TASK GOAL: Go through the listing below and list every line with "intros".

□ □ □ □ □ □ □

Lemma period_start_mono p t1 t2 : t1 ≤ t2 → calculate_period_start t1 p ≤ calculate_period_start t2 p.
Proof.
  intros H. rewrite !calculate_period_start_spec. destruct (period_length p) as [d|] eqn:E; [|done].
  assert (Hd : 0 < d) by (unfold period_length, SECOND in E; repeat case_decide; simplify_eq; lia).
  pose proof (Z.div_le_mono t1 t2 d Hd H). rewrite !Z.mod_eq by lia. nia.
Qed.

(** ** The sort *)
Lemma rf_le_trans : Transitive rf_le.
Proof. intros a b c. unfold rf_le. lia. Qed.

Lemma rf_insert_perm f l : rf_insert f l ≡ₚ f :: l.
Proof. induction l as [|g l IH]; simpl; [done|]. case_decide; [done|]. rewrite IH. apply Permutation_swap. Qed.

Lemma rf_sort_perm l : rf_sort l ≡ₚ l.
Proof. induction l as [|f l IH]; simpl; [done|]. by rewrite rf_insert_perm, IH. Qed.

Lemma rf_insert_sorted f l : StronglySorted rf_le l → StronglySorted rf_le (rf_insert f l).
Proof.
  induction 1 as [|g l Hs IH Hg]; simpl; [by repeat constructor|]. case_decide as Hle.
  - constructor; [by constructor|]. constructor; [done|]. eapply Forall_impl; [exact Hg|]. intros h Hh. by eapply rf_le_trans.
  - constructor; [done|]. rewrite rf_insert_perm. constructor; [|done]. unfold rf_le in *. lia.
Qed.

Lemma rf_sort_sorted l : StronglySorted rf_le (rf_sort l).
Proof. induction l as [|f l IH]; simpl; [constructor|]. by apply rf_insert_sorted. Qed.

(** ** Archived files: the period, the sequence, the data and whether it is compressed, the oldest first *)
Record Archived := mk_archived { av_ts : Z; av_seq : Z; av_data : string; av_compressed : bool }.

Definition av_lt (x y : Archived) : Prop := av_ts x < av_ts y ∨ (av_ts x = av_ts y ∧ av_seq x < av_seq y).

Definition ascending (l : list Archived) : Prop := StronglySorted av_lt l.

Lemma ascending_app l1 l2 : ascending (l1 ++ l2) ↔ ascending l1 ∧ ascending l2 ∧ ∀ x y, x ∈ l1 → y ∈ l2 → av_lt x y.
Proof. unfold ascending. pose proof (StronglySorted_app av_lt l1 l2). tauto. Qed.

Lemma ascending_snoc l x : ascending (l ++ [x]) ↔ ascending l ∧ ∀ y, y ∈ l → av_lt y x.
Proof.
  rewrite ascending_app. split.
  - intros (H1 & _ & H3). split; [done|]. intros y Hy. apply H3; [done|by left].
  - intros [H1 H2]. split_and!; [done|by repeat constructor|]. intros y z Hy Hz. apply list_elem_of_singleton in Hz as ->. by apply H2.
Qed.

Lemma ascending_key l x y : ascending l → x ∈ l → y ∈ l → av_ts x = av_ts y → av_seq x = av_seq y → x = y.
Proof.
  unfold ascending. induction 1 as [|a l Hs IH Ha]; intros Hx Hy E1 E2; [by apply elem_of_nil in Hx|]. rewrite Forall_forall in Ha.
  apply elem_of_cons in Hx as [->|Hx], Hy as [->|Hy]; [done| | |by apply IH].
  - apply Ha in Hy. unfold av_lt in Hy. lia.
  - apply Ha in Hx. unfold av_lt in Hx. lia.
Qed.

Lemma ascending_NoDup l : ascending l → NoDup l.
Proof.
  induction 1 as [|a l Hs IH Ha]; constructor; [|done]. intros Hin. rewrite Forall_forall in Ha. apply Ha in Hin. unfold av_lt in Hin. lia.
Qed.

□ □ □ □ □ □ □

RESULT OF THE TASK:
  intros H. rewrite !calculate_period_start_spec. destruct (period_length p) as [d|] eqn:E; [|done].
Proof. intros a b c. unfold rf_le. lia. Qed.
  - constructor; [by constructor|]. constructor; [done|]. eapply Forall_impl; [exact Hg|]. intros h Hh. by eapply rf_le_trans.
  - intros (H1 & _ & H3). split; [done|]. intros y Hy. apply H3; [done|by left].
  - intros [H1 H2]. split_and!; [done|by repeat constructor|]. intros y z Hy Hz. apply list_elem_of_singleton in Hz as ->. by apply H2.
  unfold ascending. induction 1 as [|a l Hs IH Ha]; intros Hx Hy E1 E2; [by apply elem_of_nil in Hx|]. rewrite Forall_forall in Ha.
  induction 1 as [|a l Hs IH Ha]; constructor; [|done]. intros Hin. rewrite Forall_forall in Ha. apply Ha in Hin. unfold av_lt in Hin. lia.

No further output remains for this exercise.